*Data for the task:*

****

(** Two adjacent pieces make the piece that spans them. *)
Lemma substring2_adjacent (s : string) (a b c : nat) :
  a <= b -> b <= c -> c <= String.length s ->
  substring2 s a b ++ substring2 s b c = substring2 s a c.
Proof.
  intros H1 H2 H3. apply chars_inj.
  rewrite chars_append, !chars_substring2 by lia.
  set (l := list_ascii_of_string s).
  replace (c - a) with ((b - a) + (c - b)) by lia.
  rewrite firstn_plus. f_equal. rewrite skipn_skipn.
  f_equal. f_equal. lia.
Qed.

Lemma substring2_rest (s : string) (a b : nat) :
  a <= b -> b <= String.length s ->
  substring2 s a b ++ substringFrom s b = substringFrom s a.
Proof.
  intros H1 H2. unfold substringFrom. apply substring2_adjacent; lia.
Qed.

Lemma substringFrom_0 (s : string) : substringFrom s 0 = s.
Proof.
  apply chars_inj. rewrite chars_substringFrom by lia. reflexivity.
Qed.

(** A string is what lies before an index and what lies from it on. *)
Lemma substring2_split (s : string) (a : nat) :
  a <= String.length s -> substring2 s 0 a ++ substringFrom s a = s.
Proof.
  intros H. rewrite substring2_rest by lia. apply substringFrom_0.
Qed.

Lemma append_length (a b : string) :
  String.length (a ++ b) = String.length a + String.length b.
Proof. induction a as [|c a IH]; simpl; [reflexivity|now rewrite IH]. Qed.

Lemma append_assoc (a b c : string) : (a ++ b) ++ c = a ++ b ++ c.
Proof. induction a as [|d a IH]; simpl; [reflexivity|now rewrite IH]. Qed.

Lemma append_nil_r (a : string) : a ++ "" = a.
Proof. induction a as [|d a IH]; simpl; [reflexivity|now rewrite IH]. Qed.

(** What lies before and from the end of a prefix [a] of [a ++ b]. *)
Lemma substring2_prefix (a b : string) :
  substring2 (a ++ b) 0 (String.length a) = a.
Proof.
  apply chars_inj. rewrite chars_substring2, chars_append;
    [|lia|rewrite append_length; lia].
  rewrite Nat.sub_0_r. cbn [skipn].
  rewrite firstn_app, chars_length, Nat.sub_diag, firstn_all2
    by (rewrite chars_length; lia).
  cbn [firstn]. apply app_nil_r.
Qed.

Lemma substringFrom_suffix (a b : string) :
  substringFrom (a ++ b) (String.length a) = b.
Proof.
  apply chars_inj. rewrite chars_substringFrom, chars_append;
    [|rewrite append_length; lia].
  rewrite skipn_app, chars_length, Nat.sub_diag, skipn_all2
    by (rewrite chars_length; lia).
  reflexivity.
Qed.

****

*Work to be completed:*
The expected output is the exact run of lines from the line with "[|rewrite append_length; lia]." through the last line of the material above.

*Solution for this problem:*
    [|rewrite append_length; lia].
  rewrite skipn_app, chars_length, Nat.sub_diag, skipn_all2
    by (rewrite chars_length; lia).
  reflexivity.
Qed.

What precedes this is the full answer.